The U.S. Court of Appeals for the Ninth Circuit, in a surprise ruling, found that Phoenix airport taxicab drivers are properly classified as independent contractors under the Fair Labor Standards Act. Applying the six-factor FLSA economic reality test, the court found that the cab drivers were not economically dependent on AAA Cab Services, which has a contract with the city to provide cabs at the airport. The cab company had little control over the drivers: the company did not set the drivers’ schedules, maintain attendance logs, or require the drivers to work a minimum number of hours. The drivers had opportunities for profit and loss because they paid a flat fee to lease the cabs and could work as much or as little as they wanted. The drivers had independent businesses because they were free to provide services away from the airport, passed out business cards, and developed their own clientele.

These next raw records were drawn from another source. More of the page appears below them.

(* ===== verification/Prelude.v ===== *)
(** * network-topology-exporter: a verification development

    The program polls network devices over SNMP, builds a graph of devices and
    links, publishes it as metrics and, in a federation, pushes it from spokes to a
    hub that merges the domains.  This library models its core and proves what each
    part promises to the others.  Names follow the Go source; file names below are
    under src/internal/.

    ** How a graph comes about, and which file models what

    1. A target is probed.  credentials/credentials.go resolves profiles and limits
       the rate of trials ([Credentials]); app/probe.go tries them and
       discovery/snmp/zeroize.go overwrites the secrets ([Probe]);
       config/target_override.go, app/device_walk.go and app/probe_target.go select
       and run the protocol walkers ([DeviceWalk]).  discovery/snmp/snmp.go walks tables
       and reads the system group ([Transport]) on sessions that it opens or takes from
       the pool ([Acquire]); pool.go keeps sessions ([SessionPool]) and evicts idle ones
       ([Evictor]); pdu.go, scope.go and outcome.go decode variables ([Pdu]).  The walkers are discovery/lldp ([Lldp]), cdp ([Cdp]), fdb ([Fdb]),
       ospf ([Ospf]), bgp ([Bgp]), isis ([Isis]) and mpls ([Mpls]) on a common
       framework ([Walker]: the walk monad, sessions, table scans), and [Walkers] puts
       them in as the modules of [DeviceWalk].
    2. app/helpers.go resolves addresses and MACs to device names ([Synthesize]);
       graph/graph.go groups the observations by link ([GraphKeys]), reconciles them
       and reports conflicts ([Reconcile]), diffs graphs and ages unconfirmed links
       ([GraphDiff]).  app/cycle.go puts this together after the concurrent probes
       ([Cycle]), app/loop.go publishes ([Loop]) and schedules cycles against forced
       walks under one mutex ([Scheduler]).
    3. snapshot/snapshot.go persists the graph ([Snapshot]), through the writer goroutines
       of app/loop.go and federation/hub_snapshot.go ([SnapshotWriter]);
       loglimit/loglimit.go bounds the log ([LogLimit]).
    4. federation/spoke.go and app/spoke_pusher.go push ([Spoke]);
       federation/hub_validate.go checks a push ([HubValidate]),
       federation/hub_merge.go merges the domains ([HubMerge]) against the interface
       [ReconcilerSpec] that [Reconcile] implements and warns of colliding names
       ([Ambiguity]), and federation/hub.go,
       hub_push.go, hub_publish.go and hub_eviction.go run the registry ([Hub]); the
       election callbacks of app/app.go, which Run of federation/elector_k8s.go calls, say
       which hub leads and with which fence token ([Leadership]).
    5. config/ gives all of this its settings: defaults, validation and [Load] after
       the YAML decoder ([Config]).
    6. The graph leaves the process as Prometheus series (metrics/topology_collector.go,
       [Collector]), as a YANG document (output/yang, [Yang]) and as OTLP attributes, log
       records and events (output/otlp, app/otlp_publisher.go, events, [Otlp]).
       app/rediscover.go and app/httpx answer the admin, readiness, liveness and metrics
       requests ([Admin]); metrics/metrics.go and its adapters name and register the
       counters the other parts increment ([Registry]) and metrics/sub_reason.go closes
       their label values ([Reasons]).
    7. The process: app/app.go, app/recover.go, app/debug.go and federation/hub_server.go
       start, supervise and stop all of this ([Lifecycle]: [Run] as the list of its effects
       and its exit code, [supervise] for what its goroutines do, [shutdown] with the
       clock); otelx, tracing and the constructors of output/otlp set up telemetry, and
       PushGraph exports the graph ([Telemetry]).
    8. snmptest/ is the SNMP agent the tests of all walkers run against ([Agent]) and the
       parser of the captures it serves ([Capture]).
    9. The parts together: [Federation] puts the spokes' mailboxes and retries and the hub
       into one system; [Restart] a process that ends and the next one, through the
       snapshot; [SharedSnapshot] the replicas of a hub that share a snapshot file, with
       [Write] cut at its system calls.

    [Prelude] has the notations, tactics and lists, sorting, first match, longest
    match and deduplication; [GoText] the Go strings (UTF-8 decoding, package strings,
    strconv) and [NetAddr] the text forms of package net; [Discovery] the value types of discovery/discovery.go; [Limits] and
    [Sanitize] the shared byte caps and the truncation.

    ** Conventions

    - Go values are immutable Rocq values where the source copies or only reads them.
      Shared mutable data is explicit: the hub's state and the builds in flight
      ([Hub.world]), the file system ([Snapshot]), the heap of secret buffers
      ([Probe]), the mailbox and the phases of its two goroutines ([Spoke]), the pool
      and the heap of its connections ([SessionPool]).
    - A walk is a value of the monad [W]: the events it records (outcomes, decode
      issues, degradations, the release of its session) and its result.  A session is
      a function from a table to an error or the variables the agent answers with, so
      a theorem about a walk holds for every agent.
    - An operation that can fail returns a [sum] whose left side is the error.
    - Strings are byte strings.  Integers are [Z]; their width is written out where
      overflow matters (the token bucket, strconv.Atoi, the publication generation, the age
      of an unconfirmed link).
      A time is a number of nanoseconds; [time_Sub] saturates as Time.Sub does.
    - A map is a [gmap].  The order of a [range] loop over a map is a parameter
      ([MapRange]); theorems hold for every order, and some say that the order does
      not matter.
    - Concurrency is either a step relation over the critical sections ([Hub.step],
      [pusher_step], [SnapshotWriter.step], [publisher_step], [leadership_step],
      [sched_step], [push_step], [supervise], and for the compositions [fed_step] and
      [cluster_step]) or, where goroutines only meet at one lock, the list of their
      contributions in the order of the lock ([Cycle], [LogLimit], the token bucket
      and the cache of [Credentials]).
    - Code the repository does not contain is a parameter with its documented laws:
      encoding/json on the snapshot ([Codec]: what was encoded decodes, the numbers and times
      as they were and the strings if they are valid UTF-8), encoding/json and gzip between
      spoke and hub ([Wire]), rand.N ([Jitter]), the case tables of package unicode
      ([Unicode]), the float64 product of the token bucket ([TrialFloat]), the file
      system and url.Parse of the configuration ([ConfigEnv]), the OpenTelemetry SDK
      ([OTelSDK]), certificates and URL joining ([Machine]), the float64 product of the
      drain timeout ([FloatScale]), the runtime collectors ([RuntimeCollectors]), the
      metric constructor of the Prometheus client ([ConstMetrics]).  The text forms of
      package net are a class ([NetText]) whose laws ([NetTextLaws]) the concrete
      [go_net] of [NetAddr] satisfies.
    - There is no fuel that a theorem depends on: the loops of the source are
      structural here, but for [quarantine_from] (the hundred slots of the source) and
      [push_loop] (the five attempts of the source), whose bound is the source's own,
      the parser of IPv6 text in [NetAddr] (eight rounds, the groups of an address), the
      search for a free link id in [Yang] (one round more than ids in use, which is
      proved to be enough), and in [Agent] the comparison of OIDs (one round per byte)
      and the binary search (one per element): [oid_order_exact] and
      [agent_serves_table] show both to be enough.

    ** What the theorems show

    - Reconciliation: it equals a declarative reference for every iteration order,
      yields one canonical edge per observed link, from a best observation, and a
      conflict exactly for the ports whose observations disagree.
    - Diff and ageing: the changes are exactly the differences and patch the old graph
      to the new one; a link's age follows its lifecycle, as an int, and expires on time.
    - Cycle and loop: the result of a cycle does not depend on scheduling; the event
      stream replays to the published graph; what is persisted or pushed was
      published; every target and every observation is accounted for.
    - Probing: secrets are overwritten on every path; the order of credentials; the
      bound on the trial rate; the life time of cached profiles; the module scope of
      an address; only declared label values reach its counters.
    - Walking: whatever the agent answers, the edges of each walker are exactly the
      usable rows of its tables, and carry the form of its protocol; the row-index
      decoders invert the vendors' encodings; every walker run records one outcome.
    - Sessions: no session is shared, leaked or left with credentials in any
      interleaving without a rotation; the modules of a target always get a connected
      session, at the number of dials a reference count gives; an idle session is closed
      and wiped within its limit and a tick; a walk reports the outcome of its transport.
    - Configuration: [Load] accepts exactly what its conditions say, its result loads
      again unchanged, and the level a v3 profile is opened at depends on its protocol names
      (in plain text without one for authentication).
    - Federation: the handler of a push takes exactly the requests that pass its checks, and
      the first that fails gives the answer; the validation accepts exactly the wire
      contract; the merge has
      exactly the links it should; the hub keeps its invariants in every interleaving
      and implements an abstract registry when operations do not overlap; a rejected
      push changes nothing; the mailbox keeps the newest payload.
    - Persistence: a write stopped at any system call, under any faults, leaves the old file,
      the new one, or the old one in quarantine because it was corrupt; writes round-trip and
      respect the lease epoch; the loader's validation is the capped list of all violations
      of its literal caps.
    - Outputs: the YANG document has the referential integrity its consumers do not
      check, and the endpoint serves the current graph; the search for a link id ends; a
      scrape does not panic on UTF-8 directions, sends bounded labels and repeats a series
      exactly when sanitised identities collide; OTLP attributes
      are well-formed; the publisher bounds and accounts for its pushes.
    - Operations: a snapshot writer has one write in flight and never reorders; the admin
      endpoint walks only in-scope targets of authenticated callers and answers every
      target; the liveness gate and the watchdog agree; the fence token of a leading hub
      never decreases.
    - Process: walks are serialised whatever panics, and while nothing does the scheduler
      serves exactly the ticks it takes, as the sequential loop; the routes and workers of a
      start are exactly those of its configuration, and the exit code of the process is 1
      exactly for a start that was refused; the process drains exactly when it should, within
      a bound; all signals of telemetry agree; the edges of an export are those of one pushed
      graph, and so are its devices, though the two may differ; the metric set registers without a panic and
      every counted value fits its metric.
    - Together: the hub holds for each spoke what the wire carried of the payload that spoke
      had acknowledged last, in the order it was sent, whatever answers get lost; a process that starts from the
      snapshot of another goes on as that one would have; a snapshot file that replicas
      share is never torn, refuses only those the Lease has left behind, and takes a step
      back only by a write that another one overtook.  Run alone, the routine cut at its
      system calls is [Write], and the scheduler's three parts of a cycle are [Loop.cycle];
      these are lemmas of the library.
    - Test support: OIDs are ordered as lists of numbers, the agent answers from its table
      and a walk of it ends, and captures are read back.
    - Where the code does not do what its comments or documents say, a theorem or an
      example exhibits it: [hub_overlapping_pushes_lose_one],
      [hub_overlapping_pushes_pass_rate_limit], [accepted_push_defeats_snapshot],
      [module_status_sticks], [failed_push_counted_twice],
      [dropped_profile_keeps_key], [rank_zero_beats_configured],
      [reconcile_tie_keeps_first], [matched_protocol_follows_order],
      [l3_adjacency_blocks_push], [lldp_chassis_id_defeats_push],
      [sysdescr_defeats_push], [rotation_aliases_session],
      [established_peer_reported_down], [vendor_state_lenient],
      [priv_only_profile_is_plaintext], [zero_retries_means_one],
      [nan_budget_accepted], [link_keys_collide], [panicked_write_stops_snapshots],
      [hub_restart_loses_neighbours], [accepted_push_repeats_series],
      [refused_connection_is_4xx], [unread_epoch_unfenced], [cycle_count_wraps],
      [panicked_cycle_wedges], [panicking_publish_looks_healthy],
      [hub_exit_cuts_pushes], [dead_loop_keeps_serving], [late_store_stays],
      [unchecked_traces], [undocumented_site], [one_token_per_walk],
      [case_variant_is_warned], [text_swallows_line], [lost_answer_reported_failed],
      [stale_leader_overwrites], [late_quarantine_removes_snapshot],
      [lost_lease_ends_process], [torn_export], [loaded_age_wraps].  [stale_restart_misses_removal] shows what a restart
      without the last snapshot forgets.

    ** What is not modelled

    YAML and JSON codecs, gosnmp and its wire format, the exporters behind the
    OpenTelemetry SDK, TLS itself, sockets, the Kubernetes client, the flag parser, log
    lines and spans: calls into libraries, without a decision of the program's own that
    the models above do not have.  Help texts and HTTP time-outs are constants that no
    modelled behaviour depends on.  pduInetAddress of discovery/bgp/bgp_v2.go and
    WalkToIntMap of discovery/snmp/pdu.go have no caller.  When the Kubernetes elector calls back is an argument
    of [elector_Run] and a step of [cluster_step].  version/ and cmd/ are build variables and a call of
    [Run]. *)

From stdpp Require Export gmap strings list sorting pretty.
From Stdlib Require Import Ascii ZArith Lia.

However, independent contractors were the losers last month when an Illinois federal judge granted summary judgment for restaurant delivery drivers. Applying the same six-factor economic reality test as the Ninth Circuit, the court found the drivers were misclassified under the FLSA and the Illinois Minimum Wage Law because the company set the drivers’ schedules, determined the delivery fees, and directed the drivers to more efficient routes. In addition, the drivers did not make any investment in specialized equipment, did not have special skills and delivery was an integral part of the company’s business.

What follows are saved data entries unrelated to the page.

(* ===== verification/Sanitize.v ===== *)
(** * internal/sanitize

    [TruncateAtRuneBoundary]: a byte cap that never cuts a UTF-8 sequence. *)

From Stdlib Require Import Ascii ZArith Lia.
From S2P Require Import Prelude GoText.
Open Scope Z_scope.

(** The loop [for n > 0 && !utf8.RuneStart(s[n]) { n-- }].  It runs with
    [n < len(s)], so [s[n]] never panics. *)
Fixpoint retreat (s : string) (n : nat) : nat :=
  match n with
  | O => O
  | S n' =>
      match snth n s with
      | Some c => if RuneStart c then n else retreat s n'
      | None => n
      end
  end.

Definition TruncateAtRuneBoundary (s : string) (maxBytes : Z) : string :=
  if maxBytes <=? 0 then ""
  else if Z.of_nat (slen s) <=? maxBytes then s
  else stake (retreat s (Z.to_nat maxBytes)) s.

Lemma retreat_le s n : (retreat s n ≤ n)%nat.
Proof.
  induction n as [|n IH]; cbn [retreat]; [lia|].
  destruct (snth (S n) s) as [c|]; [|lia]. destruct (RuneStart c); lia.
Qed.

Lemma snth_app_r b t m : snth (slen b + m) (b +:+ t) = snth m t.
Proof. unfold slen. induction b as [|c b IH]; [done|]. rewrite sapp_cons. simpl. done. Qed.

Lemma snth_cont b m t c :
  all_cont b = true → snth m (b +:+ t) = Some c → (m < slen b)%nat → RuneStart c = false.
Proof.
  unfold slen. revert m. induction b as [|a b IH]; intros m; simpl; [lia|].
  intros [Ha Hb]%andb_true_iff. rewrite sapp_cons. destruct m as [|m]; simpl.
  - intros [= ->] _. unfold RuneStart. by rewrite Ha.
  - intros Hm Hl. eapply IH; eauto. lia.
Qed.

(** Inside a rune the loop goes back to the rune's first byte. *)
Lemma retreat_inside c b t n :
  all_cont b = true → (n ≤ slen b)%nat → retreat (String c b +:+ t) n = O.
Proof.
  intros Hb. induction n as [|n IH]; intros Hn; [done|].
  rewrite sapp_cons in *. cbn [retreat snth].
  destruct (snth n (b +:+ t)) as [a|] eqn:Ha.
  - rewrite (snth_cont b n t a); [apply IH; lia|done|done|lia].
  - exfalso. revert Ha. clear -Hn. unfold slen in Hn. revert n Hn.
    induction b as [|x b IHb]; intros n Hn; simpl in Hn; [lia|].
    rewrite sapp_cons. destruct n; simpl; [done|]. apply IHb. lia.
Qed.

(** Past a rune the loop works on the rest of the string. *)
Lemma retreat_past b t m :
  (∀ c, snth 0 t = Some c → RuneStart c = true) →
  retreat (b +:+ t) (slen b + S m) = (slen b + retreat t (S m))%nat
  ∨ t = "".
Proof.
  intros Ht. destruct t as [|c0 t0]; [by right|left].
  specialize (Ht c0 eq_refl).
  cut (∀ k, (slen b + k = 0)%nat ∨
    retreat (b +:+ String c0 t0) (slen b + k) = (slen b + retreat (String c0 t0) k)%nat).
  { intros Hk. destruct (Hk (S m)) as [|]; [lia|done]. }
  intros k. induction k as [|k IH].
  - rewrite Nat.add_0_r. destruct (slen b) eqn:Hl; [by left|right].
    cbn [retreat]. rewrite <-Hl, <-(Nat.add_0_r (slen b)), snth_app_r. cbn [snth].
    rewrite Ht. lia.
  - right. replace (slen b + S k)%nat with (S (slen b + k)) by lia. cbn [retreat].
    replace (S (slen b + k)) with (slen b + S k)%nat by lia. rewrite snth_app_r.
    destruct (snth (S k) (String c0 t0)) as [c|] eqn:Hc; [|done].
    destruct (RuneStart c); [done|]. destruct IH as [IH|IH]; [|done].
    assert (slen b = 0%nat ∧ k = 0%nat) as [Hb ->] by lia. rewrite Hb. done.
Qed.

Lemma valid_first t c : ValidString t = true → snth 0 t = Some c → RuneStart c = true.
Proof.
  intros Hv. revert c. pattern t. apply valid_ind; [done| |done].
  intros r b u (a & b' & -> & Ha & _)%rune_code_bytes _ _ c.
  rewrite sapp_cons. simpl. by intros [= <-].
Qed.

Lemma stake_app_ge b t m : stake (slen b + m) (b +:+ t) = b +:+ stake m t.
Proof. unfold slen. induction b as [|c b IH]; [done|]. rewrite !sapp_cons. simpl. by rewrite IH. Qed.

(** Cutting well-formed UTF-8 leaves well-formed UTF-8 and gives up at most the
    three continuation bytes of one rune. *)
Lemma retreat_valid s n :
  ValidString s = true → (n < slen s)%nat →
  ValidString (stake (retreat s n) s) = true ∧ (n ≤ retreat s n + 3)%nat.
Proof.
  intros Hv. revert n. pattern s. apply valid_ind; [|clear s Hv|done].
  { intros n Hn. unfold slen in Hn. simpl in Hn. lia. }
  intros r b t Hcode Ht IH n Hn.
  destruct (rune_code_bytes b r Hcode) as (c & b' & -> & _ & Hcont & Hlen).
  destruct (decide (n ≤ slen b')%nat) as [Hle|Hgt].
  { rewrite retreat_inside by done. split; [done|lia]. }
  assert (slen (String c b') = S (slen b')) as Hsl by done.
  rewrite slen_app, Hsl in Hn.
  destruct (retreat_past (String c b') t (n - slen (String c b') - 1)) as [Hr| ->].
  - intros a. by apply valid_first.
  - destruct (decide (n = S (slen b'))) as [->|Hne].
    + assert (retreat (String c b' +:+ t) (S (slen b')) = S (slen b')) as ->.
      { cbn [retreat]. rewrite <-Hsl, <-(Nat.add_0_r (slen (String c b'))), snth_app_r.
        destruct (snth 0 t) as [a|] eqn:Ha; [|lia]. rewrite (valid_first t a); [lia|done|done]. }
      rewrite <-Hsl, stake_app. split; [|lia].
      by rewrite <-(sapp_nil_r (String c b')), (ValidString_rune _ r).
    + replace (slen (String c b') + S (n - slen (String c b') - 1))%nat with n in Hr by lia.
      replace (S (n - slen (String c b') - 1)) with (n - S (slen b'))%nat in Hr by lia.
      rewrite Hr, stake_app_ge, (ValidString_rune _ r) by done.
      destruct (IH (n - S (slen b'))%nat) as [IH1 IH2]; [lia|]. split; [done|lia].
  - assert (slen "" = 0%nat) by done. lia.
Qed.

(** ** Properties *)

(** The result never exceeds the cap. *)
Lemma truncate_length s m :
  Z.of_nat (slen (TruncateAtRuneBoundary s m)) ≤ Z.max 0 m.
Proof.
  unfold TruncateAtRuneBoundary. destruct (m <=? 0) eqn:?; [simpl; lia|].
  destruct (Z.of_nat (slen s) <=? m) eqn:?; bprop; [lia|].
  rewrite slen_stake. pose proof (retreat_le s (Z.to_nat m)). lia.
Qed.

(** The result is a prefix of the input. *)
Lemma truncate_prefix s m : ∃ t, s = TruncateAtRuneBoundary s m +:+ t.
Proof.
  unfold TruncateAtRuneBoundary. destruct (m <=? 0); [by eexists|].
  destruct (_ <=? m); [exists ""; by rewrite sapp_nil_r|].
  eexists. symmetry. apply stake_sdrop.
Qed.

Lemma truncate_valid s m :
  ValidString s = true → ValidString (TruncateAtRuneBoundary s m) = true.
Proof.
  intros Hv. unfold TruncateAtRuneBoundary. destruct (m <=? 0) eqn:?; [done|].
  destruct (Z.of_nat (slen s) <=? m) eqn:?; [done|]. bprop.
  apply retreat_valid; [done|lia].
Qed.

The Connecticut Supreme Court has clarified that the state “ABC” test does not require the contractor to provide services for more than one company; rather, the number of an IC’s clients is just one factor to be considered under the C prong of being “customarily engaged in an independently established trade, occupation, profession or business.” In this unemployment case, the court found that appraisers providing services to Southwest Appraisal Group, LLC, an automotive damage appraisal business, were correctly classified as independent contractors.
Last month saw three big settlements of IC misclassification class actions: Instacart and its “shoppers” settled for $4.6 million. A California court granted final approval of the $27 million settlement between Lyft and about 95,000 of its drivers. Global Media, LLC, the publisher of The Hollywood Reporter entered a $900,000 settlement with its freelance content providers.